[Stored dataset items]
Lemma merge_unmapped k p pg : n_tree N !! k = Some p → is_Some (n_tree D !! k) → P !! p = Some pg → wired_count pg = 0 ∧ mappings pg = [].
Proof.
  intros Hk [q Hq] Hp. destruct (decide (wired_count pg ≠ 0 ∨ mappings pg ≠ [])) as [Hm|Hm].
  - exfalso. destruct (t_mapped _ _ _ Ht c N k p pg HN Hk Hp Hm) as (y & Y & HY & Ha & Hs).
    destruct (seen_through G c N k p y Hon HN Hk Hs) as (e & E & HE & Hse & HEk); [intros F; rewrite F, HN in HY; congruence|].
    pose proof (only_consumer e E HE Hse) as F. rewrite F, HD in HE. injection HE as HE. rewrite HE in Hq. congruence.
  - split; [destruct (decide (wired_count pg = 0)); tauto|destruct (decide (mappings pg = [])); tauto].
Qed.

Context (P' : gmap Z page).
Hypothesis HU' : ∀ k p, U' !! k = Some p → n_tree N !! k = Some p ∧ is_Some (n_tree D !! k).
Hypothesis Hsame : same_pages P P' G'.

Lemma merged_tied : tied A P' G'.
Proof.
  assert (∀ x Y' k p pg', G' !! x = Some Y' → n_tree Y' !! k = Some p → P' !! p = Some pg' →
    ∃ z Z0 pg, (z = x ∨ z = c ∧ x = d ∨ z = c ∧ x = c ∧ is_Some (n_tree D !! k)) ∧ G !! z = Some Z0 ∧ n_tree Z0 !! k = Some p ∧ P !! p = Some pg ∧
      busy pg' = busy pg ∧ wired_count pg' = wired_count pg ∧ mappings pg' = mappings pg) as Hwas.
  { intros x Y' k p pg' HY' Hk Hp. destruct (Hsame x Y' k p pg' HY' Hk Hp) as (pg & Hpg & (E1 & E2 & E3)%attr_use).
    destruct (decide (x = c)) as [->|Hx]; [rewrite merged_c in HY'; injection HY' as <-; destruct (HU' k p Hk); exists c, N, pg; auto 10|].
    destruct (decide (x = d)) as [->|Hxd].
    - rewrite merged_d in HY'. injection HY' as <-. cbn in Hk. rewrite union_lookup in Hk.
      destruct (n_tree D !! k) eqn:Et; [injection Hk as ->; exists d, D, pg; auto 10|exists c, N, pg; auto 10].
    - rewrite merged_other in HY' by done. destruct (G !! x) as [Y|] eqn:HY; [|done]. cbn in HY'. injection HY' as <-. exists x, Y, pg. auto 10. }
  assert (∀ x Y', G' !! x = Some Y' → ∃ Y, G !! x = Some Y) as Hdom.
  { intros x Y' HY'. destruct (decide (x = c)) as [->|]; [eauto|]. destruct (decide (x = d)) as [->|]; [eauto|].
    rewrite merged_other in HY' by done. destruct (G !! x); [eauto|done]. }
  split.
  - intros x Y' y Z' HY' Hs HZ' Hf Hx. destruct (decide (x = c)) as [->|Hxc]; [rewrite merged_c in HY'; by simplify_eq|].
    destruct (Hdom y Z' HZ') as [Z0 HZ]. destruct (decide (x = d)) as [->|Hxd].
    + rewrite merged_d in HY'. injection HY' as <-. cbn in Hs.
      destruct (merged_length y Z0 Z' HZ HZ') as (_ & _ & _ & Ef); [by apply source_ne|]. apply (t_class _ _ _ Ht c N y Z0 HN Hs HZ); [congruence|].
      exact (t_class _ _ _ Ht d D c N HD merge_source_d HN Hflag Hx).
    + rewrite merged_other in HY' by done. destruct (G !! x) as [Y|] eqn:HY; [|done]. cbn in HY'. injection HY' as <-. cbn in Hs.
      destruct (merged_length y Z0 Z' HZ HZ') as (_ & _ & _ & Ef); [intros ->; apply Hxd; by eapply only_consumer|].
      apply (t_class _ _ _ Ht x Y y Z0 HY Hs HZ); [congruence|done].
  - intros x Y' k p pg' HY' Hk Hp Hb. destruct (Hwas x Y' k p pg' HY' Hk Hp) as (z & Z0 & pg & Hz & HZ & HZk & Hpg & Eb & _).
    destruct (decide (z = c)) as [->|Hzc]; [rewrite HN in HZ; injection HZ as <-; rewrite (merge_not_busy k p pg HZk Hpg) in Eb; congruence|].
    assert (z = x) as -> by (destruct Hz as [?|[[? _]|[? _]]]; done). destruct (merged_length x Z0 Y' HZ HY' Hzc) as (-> & -> & -> & _).
    apply (t_busy _ _ _ Ht x Z0 k p pg HZ HZk Hpg). congruence.
  - intros x Y' k p pg' HY' Hk Hp Hm. destruct (Hwas x Y' k p pg' HY' Hk Hp) as (z & Z0 & pg & Hz & HZ & HZk & Hpg & _ & Ew & Em).
    rewrite Ew, Em in Hm. destruct (t_mapped _ _ _ Ht z Z0 k p pg HZ HZk Hpg Hm) as (y & Y & HY & Ha & Hs).
    assert (y ≠ c) as Hyc by (intros ->; rewrite HN in HY; congruence).
    assert (∃ Y', G' !! y = Some Y') as [Y1 HY1].
    { destruct (decide (y = d)) as [->|]; [rewrite merged_d; eauto|]. destruct (merged_tree y Y) as (? & ? & _); eauto. }
    exists y, Y1. split_and!; [done| |by apply sees_merged]. destruct (merged_length y Y Y1 HY HY1 Hyc) as (_ & -> & _). done.
Qed.
End pages.
End merge.
End graph.

(** ** Removing a cache nobody needs *)

Section removal.
Context (n : nat) (waiting : Z → bool) (G : graph) (c : Z) (N : node).
Hypothesis Hok : graph_ok n (Some c) waiting G.
Hypothesis HN : G !! c = Some N.
Hypothesis Hcons : n_consumers N = [].
#[local] Set Default Proof Using "Type*".

(** [c] is gone, and with it its reference to its source. *)
Definition removed_graph : graph :=
  match n_source N with
  | Some src => alter (fun Y => mkNode (n_tree Y) (without_consumer c (n_consumers Y)) (n_areas Y) (n_source Y) (n_ref Y - 1) (n_flag Y)) src (delete c G)
  | None => delete c G
  end.

Lemma removed_other x : x ≠ c →
  removed_graph !! x = (fun Y => if decide (n_source N = Some x)
    then mkNode (n_tree Y) (without_consumer c (n_consumers Y)) (n_areas Y) (n_source Y) (n_ref Y - 1) (n_flag Y) else Y) <$> G !! x.
Proof using.
  intros Hx. unfold removed_graph. destruct (n_source N) as [src|] eqn:E.
  - destruct (decide (src = x)) as [->|Hne].
    + rewrite lookup_alter_eq, lookup_delete_ne by done. destruct (G !! x); cbn; [|done]. by rewrite decide_True.
    + rewrite lookup_alter_ne, lookup_delete_ne by done. destruct (G !! x); cbn; [|done]. by rewrite decide_False by congruence.
  - rewrite lookup_delete_ne by done. destruct (G !! x); cbn; [|done]. by rewrite decide_False.
Qed.

Lemma removed_c : removed_graph !! c = None.
Proof.
  unfold removed_graph. destruct (n_source N) as [src|] eqn:E; [|apply lookup_delete_eq].
  rewrite lookup_alter_ne, lookup_delete_eq; [done|]. intros ->. destruct (g_rank _ _ _ _ Hok) as (rank & Hr). pose proof (Hr c N c HN E). lia.
Qed.

Lemma removed_inv x Y' : removed_graph !! x = Some Y' → x ≠ c ∧ ∃ Y, G !! x = Some Y ∧ n_tree Y' = n_tree Y ∧ n_areas Y' = n_areas Y ∧
  n_source Y' = n_source Y ∧ n_flag Y' = n_flag Y ∧
  (n_consumers Y' = n_consumers Y ∧ n_ref Y' = n_ref Y ∧ n_source N ≠ Some x ∨
   n_consumers Y' = without_consumer c (n_consumers Y) ∧ n_ref Y' = n_ref Y - 1 ∧ n_source N = Some x).
Proof.
  intros HY'. assert (x ≠ c) as Hx by (intros ->; rewrite removed_c in HY'; done). split; [done|].
  rewrite removed_other in HY' by done. destruct (G !! x) as [Y|]; [|done]. cbn in HY'. injection HY' as <-. exists Y.
  case_decide; cbn; split_and!; auto.
Qed.
(** An accessed mapping stops the loop and only the flags are cleared. *)
Lemma remove_unaccessed_ok ms : ∀ s p pg,
  map_ok s → pages (mvm s) !! p = Some pg → mappings pg = ms → accessed pg = false →
  ∃ n s' pg', remove_unaccessed (length ms) p s = Ret (n, s') ∧ map_ok s' ∧ pages (mvm s') = <[p := pg']> (pages (mvm s)) ∧
    accessed pg' = false ∧ modified pg' = modified pg || any_entry t_modified pg s ms ∧
    wired_count pg' = wired_count pg ∧ cache_ref pg' = cache_ref pg ∧ cache_offset pg' = cache_offset pg ∧
    0 <= n ∧ (n = 0 ↔ any_entry t_accessed pg s ms = false) ∧ (n = 0 ↔ mappings pg' = []) ∧
    (∀ m, m ∈ ms → from_option t_accessed false (entry_of pg s m) = true → m ∈ mappings pg') ∧
    (∀ m a A, m ∈ ms → m ∉ mappings pg' → mapping_at s m p a pg A → entry_at (a_space A) (virtual_page_address A pg) s' = None) ∧
    (∀ space va, entry_at space va s = None → entry_at space va s' = None).
Proof.
  induction ms as [|m ms IH]; intros s p pg Hok Hp Hms Hacc; cbn [length remove_unaccessed]; unfold page_of; rewrite Hp; cbn [deref mbind outcome_bind]; rewrite Hms.
  - exists 0, s, pg. rewrite insert_id by done. split_and!; try done; [by rewrite orb_false_r|by intros ? ?%elem_of_nil|by intros ??? ?%elem_of_nil].
  - destruct (mapping_of s p pg m Hok Hp) as (a & A & e & Hat & Hpl & He & He'); [rewrite Hms; left|]. rewrite Hpl. cbn [mbind outcome_bind].
    destruct (t_accessed e) eqn:Eacc.
    + rewrite (ClearAccessedAndModified_entry a A) by apply Hat. rewrite He, Eacc. cbn [andb negb mbind outcome_bind].
      destruct (clear_entry_ok s m p a pg A e Hok Hat He) as [Hok1 Hent]. unfold clear_entry in *. set (s1 := upd_entries _ _ s) in *.
      set (f := fun pg => pg <| accessed := true |> <| modified ::= fun x => x || t_modified e |>).
      assert (pages (mvm s1) !! p = Some pg) as Hp1 by exact Hp. pose proof (upd_pg_pages p f pg s1 Hp1) as Ep2.
      pose proof (map_ok_flags p pg f s1 Hok1 Hp1 eq_refl) as Hok2. set (s2 := upd_pg p f s1) in *.
      assert (pages (mvm s2) !! p = Some (f pg)) as Hp2 by (rewrite Ep2; apply lookup_insert_eq).
      destruct (clear_page_accessed_ok s2 p (f pg) Hok2 Hp2) as (n & s' & I1 & I2 & I3 & I4 & I5 & I6). rewrite I1.
      assert (any_entry t_accessed pg s (m :: ms) = true) as Htrue by (apply any_entry_true with m; [left|by rewrite He']).
      assert (n ≠ 0) as Hn0 by (intros E0; destruct (proj1 I5 E0) as [G _]; done).
      eexists n, s', _. split; [done|]. split; [done|]. split; [rewrite I3, Ep2, insert_insert_eq; done|].
      rewrite Htrue. cbn [accessed mappings wired_count cache_ref cache_offset update]. split_and!; try done.
      * change (mappings (f pg)) with (mappings pg). change (modified (f pg)) with (modified pg || t_modified e). rewrite Hms. unfold any_entry. cbn [existsb]. rewrite He'. cbn [from_option].
        fold (f pg). rewrite (entry_of_pg pg (f pg) s2 m) by done. change (entry_of pg s2 m) with (entry_of pg s1 m).
        rewrite (Hent m), decide_True by (done || rewrite Hms; left). cbn. rewrite <- orb_assoc. f_equal. f_equal.
        apply any_entry_ext. intros k Hk. rewrite (entry_of_pg pg (f pg)) by done. change (entry_of pg s2 k) with (entry_of pg s1 k).
        rewrite Hent, decide_False; [done| |rewrite Hms; by right]. intros ->. pose proof (mo_page_nodup s Hok p pg Hp) as Hnd. rewrite Hms in Hnd.
        by apply NoDup_cons in Hnd as [? _].
      * unfold f, update. cbn. rewrite Hms. done.
      * intros k Hk _. change (k ∈ mappings pg). by rewrite Hms.
      * intros k b B Hk Hno. destruct Hno. change (k ∈ mappings pg). by rewrite Hms.
      * intros space va Hn. apply I6. change (entry_at space va s1 = None). unfold s1. rewrite entry_insert, decide_False; [done|]. intros [-> ->]. congruence.
    + destruct (remove_unaccessed_step s m ms p pg a A e Hok Hat Hms Hacc He Eacc) as (s1 & pg1 & -> & Hok2 & Ep & G1 & G2 & G3 & G4 & G5 & G6 & G7 & G8 & G9).
      cbn [mbind outcome_bind]. set (s2 := upd_pg p _ s1) in *. assert (pages (mvm s2) !! p = Some pg1) as Hp2 by (rewrite Ep; apply lookup_insert_eq).
      destruct (IH s2 p pg1 Hok2 Hp2 G1 G2) as (n & s' & pg' & I1 & I2 & I3 & I4 & I5 & I6 & I7 & I8 & I9 & I10 & I11 & I12 & I13 & I14).
      assert (∀ g, any_entry g pg1 s2 ms = any_entry g pg s ms) as Hany by (intros g; by apply any_entry_ext).
      assert (∀ B0, virtual_page_address B0 pg1 = virtual_page_address B0 pg) as Ev by (intros; unfold virtual_page_address; by rewrite G6).
      rewrite Hany in I5, I10. exists n, s', pg'. split_and!; try congruence.
      * by rewrite I3, Ep, insert_insert_eq.
      * rewrite I5, G3. unfold any_entry. cbn [existsb]. rewrite He'. cbn [from_option]. by rewrite orb_assoc.
      * unfold any_entry. cbn [existsb]. rewrite He'. cbn [from_option]. by rewrite Eacc.
      * intros k [->|Hk]%elem_of_cons Hka; [by rewrite He' in Hka; cbn in Hka; congruence|]. apply I12; [done|]. by rewrite G7.
      * intros k b B Hk Hno Hkb. apply elem_of_cons in Hk as [->|Hk].
        -- pose proof (ma_object _ _ _ _ _ _ Hkb) as G. rewrite (ma_object _ _ _ _ _ _ Hat) in G. injection G as <-.
           pose proof (ma_area _ _ _ _ _ _ Hkb) as G. rewrite (ma_area _ _ _ _ _ _ Hat) in G. injection G as <-. apply I14. by rewrite G9, decide_True.
        -- rewrite <- Ev. apply (I13 k b B); [done..|]. by apply G8.
      * intros space va Hn. apply I14. rewrite G9. by case_decide.
Qed.
Lemma add_waiter_ok w a base size ignore r R s :
  wired_ok s → unwired_waiters s !! w = None → ranges s !! r = Some R → blocks (mkUnwired a base size ignore true) R →
  wired_ok (add_waiter w a base size ignore r s).
Proof.
  intros Hok Hw HR Hb. set (s' := add_waiter w a base size ignore r s). set (R' := R <| r_waiters ::= fun l => app l [w] |>).
  assert (ranges s' = <[r := R']> (ranges s)) as Er.
  { unfold s', add_waiter. cbn. apply map_eq. intros x. destruct (decide (r = x)) as [<-|Hx]; [by rewrite lookup_alter_eq, lookup_insert_eq, HR|by rewrite lookup_alter_ne, lookup_insert_ne]. }
  assert (unwired_waiters s' = <[w := mkUnwired a base size ignore true]> (unwired_waiters s)) as Eu by done.
  assert (∀ x X, ranges s !! x = Some X → w ∉ r_waiters X) as Hni.
  { intros x X HX Hin. destruct (wi_queued s Hok x X w HX Hin) as (? & ? & _). congruence. }
  assert (∀ x X', ranges s' !! x = Some X' → ∃ X, ranges s !! x = Some X ∧ r_area X' = r_area X ∧ (∀ V, blocks V X → blocks V X') ∧
    ∀ v, v ∈ r_waiters X' ↔ v ∈ r_waiters X ∨ x = r ∧ v = w) as Hback.
  { intros x X'. rewrite Er. intros [[<- <-]|[Hx HX]]%lookup_insert_Some.
    - exists R. split_and!; [done..|]. intros v. unfold R', update. cbn. rewrite elem_of_app, list_elem_of_singleton. tauto.
    - exists X'. split_and!; [done..|]. intros v. split; [auto|]. by intros [?|[<- _]]. }
  assert (∀ x X, ranges s !! x = Some X → ∃ X', ranges s' !! x = Some X' ∧ r_area X' = r_area X ∧ ∀ v, v ∈ r_waiters X → v ∈ r_waiters X') as Hfwd.
  { intros x X HX. rewrite Er. destruct (decide (r = x)) as [<-|Hx]; [|exists X; by rewrite lookup_insert_ne].
    rewrite HR in HX. injection HX as <-. exists R'. rewrite lookup_insert_eq. split_and!; [done..|]. intros v Hv. unfold R', update. cbn. apply elem_of_app. by left. }
  split.
  - intros b B x HB Hx. destruct (wi_area s Hok b B x HB Hx) as (X & HX & HXa). destruct (Hfwd x X HX) as (X' & ? & ? & _). exists X'. split; [done|congruence].
  - intros x X' b HX' Hb'. destruct (Hback x X' HX') as (X & HX & E & _). apply (wi_range s Hok x X); congruence.
  - apply (wi_nodup s Hok).
  - intros x X' v HX' Hv. destruct (Hback x X' HX') as (X & HX & _ & Hbl & Eq). rewrite Eu. destruct (proj1 (Eq v) Hv) as [Hv1|[-> ->]].
    + destruct (wi_queued s Hok x X v HX Hv1) as (V & HV & H1 & H2). exists V. rewrite lookup_insert_ne; [auto|]. intros ->. congruence.
    + eexists. rewrite lookup_insert_eq. split; [done|]. split; [done|]. apply Hbl. congruence.
  - intros x X' y Y' v HX' HY' Hx Hy. destruct (Hback x X' HX') as (X & HX & _ & _ & Eq). destruct (Hback y Y' HY') as (Y & HY & _ & _ & Eq').
    destruct (proj1 (Eq v) Hx) as [Hx1|[Ex Ev]], (proj1 (Eq' v) Hy) as [Hy1|[Ey Ev']].
    + by apply (wi_unique s Hok x X y Y v).
    + destruct (Hni x X HX). congruence.
    + destruct (Hni y Y HY). congruence.
    + congruence.
  - intros v V. rewrite Eu. intros [[<- <-]|[Hv HV]]%lookup_insert_Some Hs.
    + exists r, R'. rewrite Er, lookup_insert_eq. split; [done|]. unfold R', update. cbn. apply elem_of_app. right. by apply list_elem_of_singleton.
    + destruct (wi_sleeps s Hok v V HV Hs) as (x & X & HX & Hin). destruct (Hfwd x X HX) as (X' & ? & _ & Hi). eauto.
Qed.

Lemma AddWaiter_ok w a A base size ignore s :
  wired_ok s → wareas s !! a = Some A →
  (AddWaiterIfRangeWired w a base size ignore s = Ret (false, s) ∧
     ∀ r R, r ∈ fWiredRanges A → ranges s !! r = Some R → in_the_way ignore base size R = false) ∨
  (∃ r R, r ∈ fWiredRanges A ∧ ranges s !! r = Some R ∧ in_the_way ignore base size R = true ∧
     AddWaiterIfRangeWired w a base size ignore s = Ret (true, add_waiter w a base size (Some ignore) r s)).
Proof.
  intros Hok HA. unfold AddWaiterIfRangeWired. rewrite HA. cbn [deref mbind outcome_bind].
  destruct (find_range_spec (in_the_way ignore base size) (fWiredRanges A) s (area_ranges s a A Hok HA)) as ([r|] & -> & Ho); cbn [mbind outcome_bind].
  - right. destruct Ho as (Hr & R & HR & Hf). exists r, R. done.
  - left. done.
Qed.

Lemma AddWaiter_keeps w a base size ignore b s s' :
  wired_ok s → unwired_waiters s !! w = None → AddWaiterIfRangeWired w a base size ignore s = Ret (b, s') →
  wired_ok s' ∧ (b = false → s' = s).
Proof.
  intros Hok Hw H. destruct (wareas s !! a) as [A|] eqn:HA; [|by unfold AddWaiterIfRangeWired in H; rewrite HA in H].
  destruct (AddWaiter_ok w a A base size ignore s Hok HA) as [[E _]|(r & R & Hr & HR & Hf & E)]; rewrite E in H; injection H as <- <-; [done|].
  split; [|done]. apply (add_waiter_ok w a base size (Some ignore) r R); try done. split; [|done].
  destruct (wi_area s Hok a A r HA Hr) as (R2 & HR2 & Ha). cbn. congruence.
Qed.

Lemma wait_ranges_keeps w areas base size : ∀ b s s',
  wired_ok s → unwired_waiters s !! w = None → wait_if_address_range_is_wired w areas base size s = Ret (b, s') → wired_ok s' ∧ (b = false → s' = s).
Proof.
  induction areas as [|a areas IH]; intros b s s' Hok Hw; cbn [wait_if_address_range_is_wired]; [by intros [= <- <-]|].
  unfold wait_if_area_range_is_wired. destruct (AddWaiterIfRangeWired w a base size false s) as [[b1 s1]| |] eqn:E; cbn [mbind outcome_bind]; [|done..].
  destruct (AddWaiter_keeps _ _ _ _ _ _ _ _ Hok Hw E) as [Hok1 Hs1]. destruct b1; [by intros [= <- <-]|]. rewrite (Hs1 eq_refl). by apply IH.
Qed.
(* ===== verification/PageFault.v ===== *)
(** mm.cpp: page faults and copy-on-write.

    [vm_soft_fault] checks the access, looks for the page in the cache of the
    area and its sources ([fault_get_page]), reads it in, allocates a clean
    one or copies it into the top cache, and maps it.  The caches of the chain
    are locked on the way down, and everything is unlocked and the fault
    started over whenever the thread has to wait.  What other threads do in
    these windows is an argument ([window]); locks are otherwise not part of
    the state. *)
From S2P Require Import Prelude VMState PageQueue CachePages PageAlloc MemoryCommit SwapSpace CacheEffects AnonymousCache SwapIO CacheChain PageMapping AreaWiring.
From stdpp Require Import base list list_numbers numbers gmap sorting.
From Stdlib Require Import ZArith Lia.
Local Open Scope Z_scope.

(** The contents of a page of memory. *)
Class PageData := { data : Type; zeroed : data }.

Section ops.
Context {DL : DLList Z} {RB : RadixBitmap} {PF : Platform} {PD : PageData}.
Variable SECONDS : Z → Z.
Variable env : reserve_env.

(** [phys_mem] is the memory by physical address of the page; [contended] is
    what happens when caches are unlocked, see [contention]. *)
Record fstate := mkFState {
  fl : lstate;
  fmp : mapstate;
  phys_mem : gmap Z data;
  fwired : wstate;
  contended : list contention;
  sNumPageFaults : Z;
  fFaultCount : gmap Z Z
}.
#[global] Instance eta_fstate : Eta fstate := fun s =>
  mkFState (fl s) (fmp s) (phys_mem s) (fwired s) (contended s) (sNumPageFaults s) (fFaultCount s).

Implicit Types (s : fstate) (c p a : Z).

TASK PROMPT. Could you return exactly the lines above from the line with "- destruct (mapping_of" to the line with "negb mbind outcome_bind].", both included, and nothing else?

EXPECTED ANSWER.
  - destruct (mapping_of s p pg m Hok Hp) as (a & A & e & Hat & Hpl & He & He'); [rewrite Hms; left|]. rewrite Hpl. cbn [mbind outcome_bind].
    destruct (t_accessed e) eqn:Eacc.
    + rewrite (ClearAccessedAndModified_entry a A) by apply Hat. rewrite He, Eacc. cbn [andb negb mbind outcome_bind].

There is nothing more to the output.